YOUR GOAL
Reproduce word for word the lines between those holding "change (ExitLineYCoord source_config" and "box_w (boundingRect c)", inclusive, and nothing else from the data below.

Records contained in a dataset:
--*--

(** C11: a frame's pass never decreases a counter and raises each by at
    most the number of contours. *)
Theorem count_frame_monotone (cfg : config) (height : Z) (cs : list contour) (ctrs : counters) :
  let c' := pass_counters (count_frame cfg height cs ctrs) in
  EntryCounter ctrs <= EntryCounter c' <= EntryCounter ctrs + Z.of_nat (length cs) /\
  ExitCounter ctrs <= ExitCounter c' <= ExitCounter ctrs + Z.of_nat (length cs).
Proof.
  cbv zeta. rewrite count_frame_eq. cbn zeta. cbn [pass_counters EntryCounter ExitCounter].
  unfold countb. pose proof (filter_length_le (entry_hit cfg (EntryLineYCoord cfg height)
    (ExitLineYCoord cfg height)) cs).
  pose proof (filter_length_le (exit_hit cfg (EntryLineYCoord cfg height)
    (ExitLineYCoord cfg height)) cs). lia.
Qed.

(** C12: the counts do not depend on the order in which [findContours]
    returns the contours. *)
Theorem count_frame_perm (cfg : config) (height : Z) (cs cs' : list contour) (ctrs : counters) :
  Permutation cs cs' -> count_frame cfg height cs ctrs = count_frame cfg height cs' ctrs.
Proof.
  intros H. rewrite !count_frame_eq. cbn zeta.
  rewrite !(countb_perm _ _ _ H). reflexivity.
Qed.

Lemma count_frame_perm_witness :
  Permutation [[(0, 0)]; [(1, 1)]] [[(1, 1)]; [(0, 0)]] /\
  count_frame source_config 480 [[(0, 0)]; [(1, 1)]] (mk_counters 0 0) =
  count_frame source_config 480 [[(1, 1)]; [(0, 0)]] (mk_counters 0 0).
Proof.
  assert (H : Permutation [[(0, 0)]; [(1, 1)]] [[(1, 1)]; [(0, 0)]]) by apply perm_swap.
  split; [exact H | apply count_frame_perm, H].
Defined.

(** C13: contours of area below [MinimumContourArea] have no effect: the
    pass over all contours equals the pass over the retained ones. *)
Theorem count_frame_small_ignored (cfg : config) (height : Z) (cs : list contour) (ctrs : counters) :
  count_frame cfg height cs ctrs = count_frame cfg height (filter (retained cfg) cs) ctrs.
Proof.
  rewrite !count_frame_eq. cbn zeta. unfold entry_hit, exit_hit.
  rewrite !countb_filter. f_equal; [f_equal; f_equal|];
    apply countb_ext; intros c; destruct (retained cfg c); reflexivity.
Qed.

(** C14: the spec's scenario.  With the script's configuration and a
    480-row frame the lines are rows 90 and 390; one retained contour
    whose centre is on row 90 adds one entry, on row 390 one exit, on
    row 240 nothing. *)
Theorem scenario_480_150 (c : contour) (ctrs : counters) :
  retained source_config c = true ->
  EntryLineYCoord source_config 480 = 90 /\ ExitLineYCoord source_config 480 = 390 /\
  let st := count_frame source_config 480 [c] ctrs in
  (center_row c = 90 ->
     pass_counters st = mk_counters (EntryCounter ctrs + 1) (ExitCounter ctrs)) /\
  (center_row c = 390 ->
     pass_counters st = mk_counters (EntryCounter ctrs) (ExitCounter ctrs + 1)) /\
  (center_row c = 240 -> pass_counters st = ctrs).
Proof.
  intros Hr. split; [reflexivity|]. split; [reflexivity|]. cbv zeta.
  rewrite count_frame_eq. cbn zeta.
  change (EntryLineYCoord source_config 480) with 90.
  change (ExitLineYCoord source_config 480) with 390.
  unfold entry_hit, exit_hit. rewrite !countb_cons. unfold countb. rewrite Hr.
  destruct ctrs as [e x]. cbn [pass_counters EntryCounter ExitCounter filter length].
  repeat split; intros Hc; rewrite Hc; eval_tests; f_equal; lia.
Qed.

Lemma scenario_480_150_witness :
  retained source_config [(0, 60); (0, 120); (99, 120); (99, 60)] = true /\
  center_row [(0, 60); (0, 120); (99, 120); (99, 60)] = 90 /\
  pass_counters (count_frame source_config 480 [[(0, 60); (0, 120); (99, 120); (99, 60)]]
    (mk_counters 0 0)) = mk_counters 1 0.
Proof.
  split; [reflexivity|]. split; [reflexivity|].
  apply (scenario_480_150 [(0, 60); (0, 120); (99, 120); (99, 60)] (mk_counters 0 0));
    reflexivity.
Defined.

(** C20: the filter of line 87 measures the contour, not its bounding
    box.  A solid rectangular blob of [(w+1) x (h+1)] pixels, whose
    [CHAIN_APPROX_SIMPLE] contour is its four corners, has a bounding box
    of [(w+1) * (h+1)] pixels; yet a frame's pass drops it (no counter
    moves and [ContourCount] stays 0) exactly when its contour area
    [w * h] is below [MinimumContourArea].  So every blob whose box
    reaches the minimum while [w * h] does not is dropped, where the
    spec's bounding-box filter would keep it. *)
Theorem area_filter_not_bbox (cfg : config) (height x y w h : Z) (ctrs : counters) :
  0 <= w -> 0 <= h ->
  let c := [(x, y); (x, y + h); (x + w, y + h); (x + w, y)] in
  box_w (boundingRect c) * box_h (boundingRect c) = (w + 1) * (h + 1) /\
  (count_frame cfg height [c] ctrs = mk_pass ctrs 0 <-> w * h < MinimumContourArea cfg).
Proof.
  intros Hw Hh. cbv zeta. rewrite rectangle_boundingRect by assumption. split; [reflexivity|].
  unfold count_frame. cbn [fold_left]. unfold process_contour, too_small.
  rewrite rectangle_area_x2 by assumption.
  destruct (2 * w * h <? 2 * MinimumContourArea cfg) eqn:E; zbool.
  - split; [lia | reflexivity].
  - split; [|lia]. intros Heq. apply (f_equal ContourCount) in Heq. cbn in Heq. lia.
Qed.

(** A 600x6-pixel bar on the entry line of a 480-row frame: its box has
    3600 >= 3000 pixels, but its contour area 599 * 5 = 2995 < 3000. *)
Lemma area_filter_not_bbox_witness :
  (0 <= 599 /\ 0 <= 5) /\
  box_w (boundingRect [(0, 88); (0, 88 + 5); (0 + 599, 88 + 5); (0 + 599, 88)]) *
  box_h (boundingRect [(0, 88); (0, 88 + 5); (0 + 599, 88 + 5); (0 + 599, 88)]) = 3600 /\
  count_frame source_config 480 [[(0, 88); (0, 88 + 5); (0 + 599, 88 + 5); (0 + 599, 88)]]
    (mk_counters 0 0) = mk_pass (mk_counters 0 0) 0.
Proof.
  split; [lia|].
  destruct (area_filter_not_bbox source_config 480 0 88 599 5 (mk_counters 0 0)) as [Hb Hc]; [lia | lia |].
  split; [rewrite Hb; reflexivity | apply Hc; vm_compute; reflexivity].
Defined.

--*--

YOUR SOLUTION
  change (ExitLineYCoord source_config 480) with 390.
  unfold entry_hit, exit_hit. rewrite !countb_cons. unfold countb. rewrite Hr.
  destruct ctrs as [e x]. cbn [pass_counters EntryCounter ExitCounter filter length].
  repeat split; intros Hc; rewrite Hc; eval_tests; f_equal; lia.
Qed.

Lemma scenario_480_150_witness :
  retained source_config [(0, 60); (0, 120); (99, 120); (99, 60)] = true /\
  center_row [(0, 60); (0, 120); (99, 120); (99, 60)] = 90 /\
  pass_counters (count_frame source_config 480 [[(0, 60); (0, 120); (99, 120); (99, 60)]]
    (mk_counters 0 0)) = mk_counters 1 0.
Proof.
  split; [reflexivity|]. split; [reflexivity|].
  apply (scenario_480_150 [(0, 60); (0, 120); (99, 120); (99, 60)] (mk_counters 0 0));
    reflexivity.
Defined.

(** C20: the filter of line 87 measures the contour, not its bounding
    box.  A solid rectangular blob of [(w+1) x (h+1)] pixels, whose
    [CHAIN_APPROX_SIMPLE] contour is its four corners, has a bounding box
    of [(w+1) * (h+1)] pixels; yet a frame's pass drops it (no counter
    moves and [ContourCount] stays 0) exactly when its contour area
    [w * h] is below [MinimumContourArea].  So every blob whose box
    reaches the minimum while [w * h] does not is dropped, where the
    spec's bounding-box filter would keep it. *)
Theorem area_filter_not_bbox (cfg : config) (height x y w h : Z) (ctrs : counters) :
  0 <= w -> 0 <= h ->
  let c := [(x, y); (x, y + h); (x + w, y + h); (x + w, y)] in
  box_w (boundingRect c) * box_h (boundingRect c) = (w + 1) * (h + 1) /\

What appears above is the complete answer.